Exercise input:
(** [enum ppm_syscall_code]. *)
Definition PPM_SC_UNKNOWN : Z := 0.
Definition PPM_SC_RESTART_SYSCALL : Z := 1.
Definition PPM_SC_EXIT : Z := 2.
Definition PPM_SC_READ : Z := 3.
Definition PPM_SC_WRITE : Z := 4.
Definition PPM_SC_OPEN : Z := 5.
Definition PPM_SC_CLOSE : Z := 6.
Definition PPM_SC_CREAT : Z := 7.
Definition PPM_SC_LINK : Z := 8.
Definition PPM_SC_UNLINK : Z := 9.
Definition PPM_SC_CHDIR : Z := 10.
Definition PPM_SC_TIME : Z := 11.
Definition PPM_SC_MKNOD : Z := 12.
Definition PPM_SC_CHMOD : Z := 13.
Definition PPM_SC_STAT : Z := 14.
Definition PPM_SC_LSEEK : Z := 15.
Definition PPM_SC_GETPID : Z := 16.
Definition PPM_SC_MOUNT : Z := 17.
Definition PPM_SC_PTRACE : Z := 18.
Definition PPM_SC_ALARM : Z := 19.
Definition PPM_SC_FSTAT : Z := 20.
Definition PPM_SC_PAUSE : Z := 21.
Definition PPM_SC_UTIME : Z := 22.
Definition PPM_SC_ACCESS : Z := 23.
Definition PPM_SC_SYNC : Z := 24.
Definition PPM_SC_KILL : Z := 25.
Definition PPM_SC_RENAME : Z := 26.
Definition PPM_SC_MKDIR : Z := 27.
Definition PPM_SC_RMDIR : Z := 28.
Definition PPM_SC_DUP : Z := 29.
Definition PPM_SC_PIPE : Z := 30.
Definition PPM_SC_TIMES : Z := 31.
Definition PPM_SC_BRK : Z := 32.
Definition PPM_SC_ACCT : Z := 33.
Definition PPM_SC_IOCTL : Z := 34.
Definition PPM_SC_FCNTL : Z := 35.
Definition PPM_SC_SETPGID : Z := 36.
Definition PPM_SC_UMASK : Z := 37.
Definition PPM_SC_CHROOT : Z := 38.
Definition PPM_SC_USTAT : Z := 39.
Definition PPM_SC_DUP2 : Z := 40.
Definition PPM_SC_GETPPID : Z := 41.
Definition PPM_SC_GETPGRP : Z := 42.
Definition PPM_SC_SETSID : Z := 43.
Definition PPM_SC_SETHOSTNAME : Z := 44.
Definition PPM_SC_SETRLIMIT : Z := 45.
Definition PPM_SC_GETRUSAGE : Z := 46.
Definition PPM_SC_GETTIMEOFDAY : Z := 47.
Definition PPM_SC_SETTIMEOFDAY : Z := 48.
Definition PPM_SC_SYMLINK : Z := 49.
Definition PPM_SC_LSTAT : Z := 50.
Definition PPM_SC_READLINK : Z := 51.
Definition PPM_SC_USELIB : Z := 52.
Definition PPM_SC_SWAPON : Z := 53.
Definition PPM_SC_REBOOT : Z := 54.
Definition PPM_SC_MMAP : Z := 55.
Definition PPM_SC_MUNMAP : Z := 56.
Definition PPM_SC_TRUNCATE : Z := 57.
Definition PPM_SC_FTRUNCATE : Z := 58.
Definition PPM_SC_FCHMOD : Z := 59.
Definition PPM_SC_GETPRIORITY : Z := 60.
Definition PPM_SC_SETPRIORITY : Z := 61.
Definition PPM_SC_STATFS : Z := 62.
Definition PPM_SC_FSTATFS : Z := 63.
Definition PPM_SC_SYSLOG : Z := 64.
Definition PPM_SC_SETITIMER : Z := 65.
Definition PPM_SC_GETITIMER : Z := 66.
Definition PPM_SC_UNAME : Z := 67.
Definition PPM_SC_VHANGUP : Z := 68.
Definition PPM_SC_WAIT4 : Z := 69.
Definition PPM_SC_SWAPOFF : Z := 70.
Definition PPM_SC_SYSINFO : Z := 71.
Definition PPM_SC_FSYNC : Z := 72.
Definition PPM_SC_SETDOMAINNAME : Z := 73.
Definition PPM_SC_ADJTIMEX : Z := 74.
Definition PPM_SC_MPROTECT : Z := 75.
Definition PPM_SC_INIT_MODULE : Z := 76.
Definition PPM_SC_DELETE_MODULE : Z := 77.
Definition PPM_SC_QUOTACTL : Z := 78.
Definition PPM_SC_GETPGID : Z := 79.
Definition PPM_SC_FCHDIR : Z := 80.
Definition PPM_SC_SYSFS : Z := 81.
Definition PPM_SC_PERSONALITY : Z := 82.
Definition PPM_SC_GETDENTS : Z := 83.
Definition PPM_SC_SELECT : Z := 84.
Definition PPM_SC_FLOCK : Z := 85.
Definition PPM_SC_MSYNC : Z := 86.
Definition PPM_SC_READV : Z := 87.
Definition PPM_SC_WRITEV : Z := 88.
Definition PPM_SC_GETSID : Z := 89.
Definition PPM_SC_FDATASYNC : Z := 90.
Definition PPM_SC_MLOCK : Z := 91.
Definition PPM_SC_MUNLOCK : Z := 92.
Definition PPM_SC_MLOCKALL : Z := 93.
Definition PPM_SC_MUNLOCKALL : Z := 94.
Definition PPM_SC_SCHED_SETPARAM : Z := 95.
Definition PPM_SC_SCHED_GETPARAM : Z := 96.
Definition PPM_SC_SCHED_SETSCHEDULER : Z := 97.
Definition PPM_SC_SCHED_GETSCHEDULER : Z := 98.
Definition PPM_SC_SCHED_YIELD : Z := 99.
Definition PPM_SC_SCHED_GET_PRIORITY_MAX : Z := 100.
Definition PPM_SC_SCHED_GET_PRIORITY_MIN : Z := 101.
Definition PPM_SC_SCHED_RR_GET_INTERVAL : Z := 102.
Definition PPM_SC_NANOSLEEP : Z := 103.
Definition PPM_SC_MREMAP : Z := 104.
Definition PPM_SC_POLL : Z := 105.
Definition PPM_SC_PRCTL : Z := 106.
Definition PPM_SC_RT_SIGACTION : Z := 107.
Definition PPM_SC_RT_SIGPROCMASK : Z := 108.
Definition PPM_SC_RT_SIGPENDING : Z := 109.
Definition PPM_SC_RT_SIGTIMEDWAIT : Z := 110.
Definition PPM_SC_RT_SIGQUEUEINFO : Z := 111.
Definition PPM_SC_RT_SIGSUSPEND : Z := 112.
Definition PPM_SC_GETCWD : Z := 113.
Definition PPM_SC_CAPGET : Z := 114.
Definition PPM_SC_CAPSET : Z := 115.
Definition PPM_SC_SENDFILE : Z := 116.
Definition PPM_SC_GETRLIMIT : Z := 117.
Definition PPM_SC_LCHOWN : Z := 118.
Definition PPM_SC_GETUID : Z := 119.
Definition PPM_SC_GETGID : Z := 120.
Definition PPM_SC_GETEUID : Z := 121.
Definition PPM_SC_GETEGID : Z := 122.
Definition PPM_SC_SETREUID : Z := 123.
Definition PPM_SC_SETREGID : Z := 124.
Definition PPM_SC_GETGROUPS : Z := 125.
Definition PPM_SC_SETGROUPS : Z := 126.
Definition PPM_SC_FCHOWN : Z := 127.
Definition PPM_SC_SETRESUID : Z := 128.
Definition PPM_SC_GETRESUID : Z := 129.
Definition PPM_SC_SETRESGID : Z := 130.
Definition PPM_SC_GETRESGID : Z := 131.
Definition PPM_SC_CHOWN : Z := 132.
Definition PPM_SC_SETUID : Z := 133.
Definition PPM_SC_SETGID : Z := 134.
Definition PPM_SC_SETFSUID : Z := 135.
Definition PPM_SC_SETFSGID : Z := 136.
Definition PPM_SC_PIVOT_ROOT : Z := 137.
Definition PPM_SC_MINCORE : Z := 138.
Definition PPM_SC_MADVISE : Z := 139.
Definition PPM_SC_GETTID : Z := 140.
Definition PPM_SC_SETXATTR : Z := 141.
Definition PPM_SC_LSETXATTR : Z := 142.
Definition PPM_SC_FSETXATTR : Z := 143.
Definition PPM_SC_GETXATTR : Z := 144.
Definition PPM_SC_LGETXATTR : Z := 145.
Definition PPM_SC_FGETXATTR : Z := 146.
Definition PPM_SC_LISTXATTR : Z := 147.
Definition PPM_SC_LLISTXATTR : Z := 148.
Definition PPM_SC_FLISTXATTR : Z := 149.
Definition PPM_SC_REMOVEXATTR : Z := 150.
Definition PPM_SC_LREMOVEXATTR : Z := 151.
Definition PPM_SC_FREMOVEXATTR : Z := 152.
Definition PPM_SC_TKILL : Z := 153.
Definition PPM_SC_FUTEX : Z := 154.
Definition PPM_SC_SCHED_SETAFFINITY : Z := 155.
Definition PPM_SC_SCHED_GETAFFINITY : Z := 156.
Definition PPM_SC_SET_THREAD_AREA : Z := 157.
Definition PPM_SC_GET_THREAD_AREA : Z := 158.
Definition PPM_SC_IO_SETUP : Z := 159.
Definition PPM_SC_IO_DESTROY : Z := 160.
Definition PPM_SC_IO_GETEVENTS : Z := 161.
Definition PPM_SC_IO_SUBMIT : Z := 162.
Definition PPM_SC_IO_CANCEL : Z := 163.
Definition PPM_SC_EXIT_GROUP : Z := 164.
Definition PPM_SC_EPOLL_CREATE : Z := 165.
Definition PPM_SC_EPOLL_CTL : Z := 166.
Definition PPM_SC_EPOLL_WAIT : Z := 167.
Definition PPM_SC_REMAP_FILE_PAGES : Z := 168.
Definition PPM_SC_SET_TID_ADDRESS : Z := 169.
Definition PPM_SC_TIMER_CREATE : Z := 170.
Definition PPM_SC_TIMER_SETTIME : Z := 171.
Definition PPM_SC_TIMER_GETTIME : Z := 172.
Definition PPM_SC_TIMER_GETOVERRUN : Z := 173.
Definition PPM_SC_TIMER_DELETE : Z := 174.
Definition PPM_SC_CLOCK_SETTIME : Z := 175.
Definition PPM_SC_CLOCK_GETTIME : Z := 176.
Definition PPM_SC_CLOCK_GETRES : Z := 177.
Definition PPM_SC_CLOCK_NANOSLEEP : Z := 178.
Definition PPM_SC_TGKILL : Z := 179.
Definition PPM_SC_UTIMES : Z := 180.
Definition PPM_SC_MQ_OPEN : Z := 181.
Definition PPM_SC_MQ_UNLINK : Z := 182.
Definition PPM_SC_MQ_TIMEDSEND : Z := 183.
Definition PPM_SC_MQ_TIMEDRECEIVE : Z := 184.
Definition PPM_SC_MQ_NOTIFY : Z := 185.
Definition PPM_SC_MQ_GETSETATTR : Z := 186.
Definition PPM_SC_KEXEC_LOAD : Z := 187.
Definition PPM_SC_WAITID : Z := 188.
Definition PPM_SC_ADD_KEY : Z := 189.
Definition PPM_SC_REQUEST_KEY : Z := 190.
Definition PPM_SC_KEYCTL : Z := 191.
Definition PPM_SC_IOPRIO_SET : Z := 192.
Definition PPM_SC_IOPRIO_GET : Z := 193.
Definition PPM_SC_INOTIFY_INIT : Z := 194.
Definition PPM_SC_INOTIFY_ADD_WATCH : Z := 195.
Definition PPM_SC_INOTIFY_RM_WATCH : Z := 196.
Definition PPM_SC_OPENAT : Z := 197.
Definition PPM_SC_MKDIRAT : Z := 198.
Definition PPM_SC_MKNODAT : Z := 199.
Definition PPM_SC_FCHOWNAT : Z := 200.
Definition PPM_SC_FUTIMESAT : Z := 201.
Definition PPM_SC_UNLINKAT : Z := 202.
Definition PPM_SC_RENAMEAT : Z := 203.
Definition PPM_SC_LINKAT : Z := 204.
Definition PPM_SC_SYMLINKAT : Z := 205.
Definition PPM_SC_READLINKAT : Z := 206.
Definition PPM_SC_FCHMODAT : Z := 207.
Definition PPM_SC_FACCESSAT : Z := 208.
Definition PPM_SC_PSELECT6 : Z := 209.
Definition PPM_SC_PPOLL : Z := 210.
Definition PPM_SC_UNSHARE : Z := 211.
Definition PPM_SC_SET_ROBUST_LIST : Z := 212.
Definition PPM_SC_GET_ROBUST_LIST : Z := 213.
Definition PPM_SC_SPLICE : Z := 214.
Definition PPM_SC_TEE : Z := 215.
Definition PPM_SC_VMSPLICE : Z := 216.
Definition PPM_SC_GETCPU : Z := 217.
Definition PPM_SC_EPOLL_PWAIT : Z := 218.
Definition PPM_SC_UTIMENSAT : Z := 219.
Definition PPM_SC_SIGNALFD : Z := 220.
Definition PPM_SC_TIMERFD_CREATE : Z := 221.
Definition PPM_SC_EVENTFD : Z := 222.
Definition PPM_SC_TIMERFD_SETTIME : Z := 223.
Definition PPM_SC_TIMERFD_GETTIME : Z := 224.
Definition PPM_SC_SIGNALFD4 : Z := 225.
Definition PPM_SC_EVENTFD2 : Z := 226.
Definition PPM_SC_EPOLL_CREATE1 : Z := 227.
Definition PPM_SC_DUP3 : Z := 228.
Definition PPM_SC_PIPE2 : Z := 229.
Definition PPM_SC_INOTIFY_INIT1 : Z := 230.
Definition PPM_SC_PREADV : Z := 231.
Definition PPM_SC_PWRITEV : Z := 232.
Definition PPM_SC_RT_TGSIGQUEUEINFO : Z := 233.
Definition PPM_SC_PERF_EVENT_OPEN : Z := 234.
Definition PPM_SC_FANOTIFY_INIT : Z := 235.
Definition PPM_SC_PRLIMIT64 : Z := 236.
Definition PPM_SC_CLOCK_ADJTIME : Z := 237.
Definition PPM_SC_SYNCFS : Z := 238.
Definition PPM_SC_SETNS : Z := 239.
Definition PPM_SC_GETDENTS64 : Z := 240.
Definition PPM_SC_SOCKET : Z := 241.
Definition PPM_SC_BIND : Z := 242.
Definition PPM_SC_CONNECT : Z := 243.
Definition PPM_SC_LISTEN : Z := 244.
Definition PPM_SC_ACCEPT : Z := 245.
Definition PPM_SC_GETSOCKNAME : Z := 246.
Definition PPM_SC_GETPEERNAME : Z := 247.
Definition PPM_SC_SOCKETPAIR : Z := 248.
Definition PPM_SC_SENDTO : Z := 249.
Definition PPM_SC_RECVFROM : Z := 250.
Definition PPM_SC_SHUTDOWN : Z := 251.
Definition PPM_SC_SETSOCKOPT : Z := 252.
Definition PPM_SC_GETSOCKOPT : Z := 253.
Definition PPM_SC_SENDMSG : Z := 254.
Definition PPM_SC_SENDMMSG : Z := 255.
Definition PPM_SC_RECVMSG : Z := 256.
Definition PPM_SC_RECVMMSG : Z := 257.
Definition PPM_SC_ACCEPT4 : Z := 258.
Definition PPM_SC_SEMOP : Z := 259.
Definition PPM_SC_SEMGET : Z := 260.
Definition PPM_SC_SEMCTL : Z := 261.
Definition PPM_SC_MSGSND : Z := 262.
Definition PPM_SC_MSGRCV : Z := 263.
Definition PPM_SC_MSGGET : Z := 264.
Definition PPM_SC_MSGCTL : Z := 265.
Definition PPM_SC_SHMDT : Z := 266.
Definition PPM_SC_SHMGET : Z := 267.
Definition PPM_SC_SHMCTL : Z := 268.
Definition PPM_SC_STATFS64 : Z := 269.
Definition PPM_SC_FSTATFS64 : Z := 270.
Definition PPM_SC_FSTATAT64 : Z := 271.
Definition PPM_SC_SENDFILE64 : Z := 272.
Definition PPM_SC_UGETRLIMIT : Z := 273.
Definition PPM_SC_BDFLUSH : Z := 274.
Definition PPM_SC_SIGPROCMASK : Z := 275.
Definition PPM_SC_IPC : Z := 276.
Definition PPM_SC_SOCKETCALL : Z := 277.
Definition PPM_SC_STAT64 : Z := 278.
Definition PPM_SC_LSTAT64 : Z := 279.
Definition PPM_SC_FSTAT64 : Z := 280.
Definition PPM_SC_FCNTL64 : Z := 281.
Definition PPM_SC_MMAP2 : Z := 282.
Definition PPM_SC__NEWSELECT : Z := 283.
Definition PPM_SC_SGETMASK : Z := 284.
Definition PPM_SC_SSETMASK : Z := 285.
Definition PPM_SC_SIGPENDING : Z := 286.
Definition PPM_SC_OLDUNAME : Z := 287.
Definition PPM_SC_UMOUNT : Z := 288.
Definition PPM_SC_SIGNAL : Z := 289.
Definition PPM_SC_NICE : Z := 290.
Definition PPM_SC_STIME : Z := 291.
Definition PPM_SC__LLSEEK : Z := 292.
Definition PPM_SC_WAITPID : Z := 293.
Definition PPM_SC_PREAD64 : Z := 294.
Definition PPM_SC_PWRITE64 : Z := 295.
Definition PPM_SC_ARCH_PRCTL : Z := 296.
Definition PPM_SC_SHMAT : Z := 297.
Definition PPM_SC_SIGRETURN : Z := 298.
Definition PPM_SC_FALLOCATE : Z := 299.
Definition PPM_SC_NEWFSSTAT : Z := 300.
Definition PPM_SC_PROCESS_VM_READV : Z := 301.
Definition PPM_SC_PROCESS_VM_WRITEV : Z := 302.
Definition PPM_SC_FORK : Z := 303.
Definition PPM_SC_VFORK : Z := 304.
Definition PPM_SC_SETUID32 : Z := 305.
Definition PPM_SC_GETUID32 : Z := 306.
Definition PPM_SC_SETGID32 : Z := 307.
Definition PPM_SC_GETEUID32 : Z := 308.
Definition PPM_SC_GETGID32 : Z := 309.
Definition PPM_SC_SETRESUID32 : Z := 310.
Definition PPM_SC_SETRESGID32 : Z := 311.
Definition PPM_SC_GETRESUID32 : Z := 312.
Definition PPM_SC_GETRESGID32 : Z := 313.
Definition PPM_SC_FINIT_MODULE : Z := 314.
Definition PPM_SC_BPF : Z := 315.
Definition PPM_SC_SECCOMP : Z := 316.
Definition PPM_SC_SIGALTSTACK : Z := 317.
Definition PPM_SC_GETRANDOM : Z := 318.
Definition PPM_SC_FADVISE64 : Z := 319.
Definition PPM_SC_RENAMEAT2 : Z := 320.
Definition PPM_SC_USERFAULTFD : Z := 321.
Definition PPM_SC_MAX : Z := 322.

Work to be completed: Taking the material above, extract exactly and only the lines from the line with "Definition PPM_SC_SETITIMER : Z := 65." to the line with "Definition PPM_SC_FSYNC : Z := 72.", inclusive of both.

Exercise solution:
Definition PPM_SC_SETITIMER : Z := 65.
Definition PPM_SC_GETITIMER : Z := 66.
Definition PPM_SC_UNAME : Z := 67.
Definition PPM_SC_VHANGUP : Z := 68.
Definition PPM_SC_WAIT4 : Z := 69.
Definition PPM_SC_SWAPOFF : Z := 70.
Definition PPM_SC_SYSINFO : Z := 71.
Definition PPM_SC_FSYNC : Z := 72.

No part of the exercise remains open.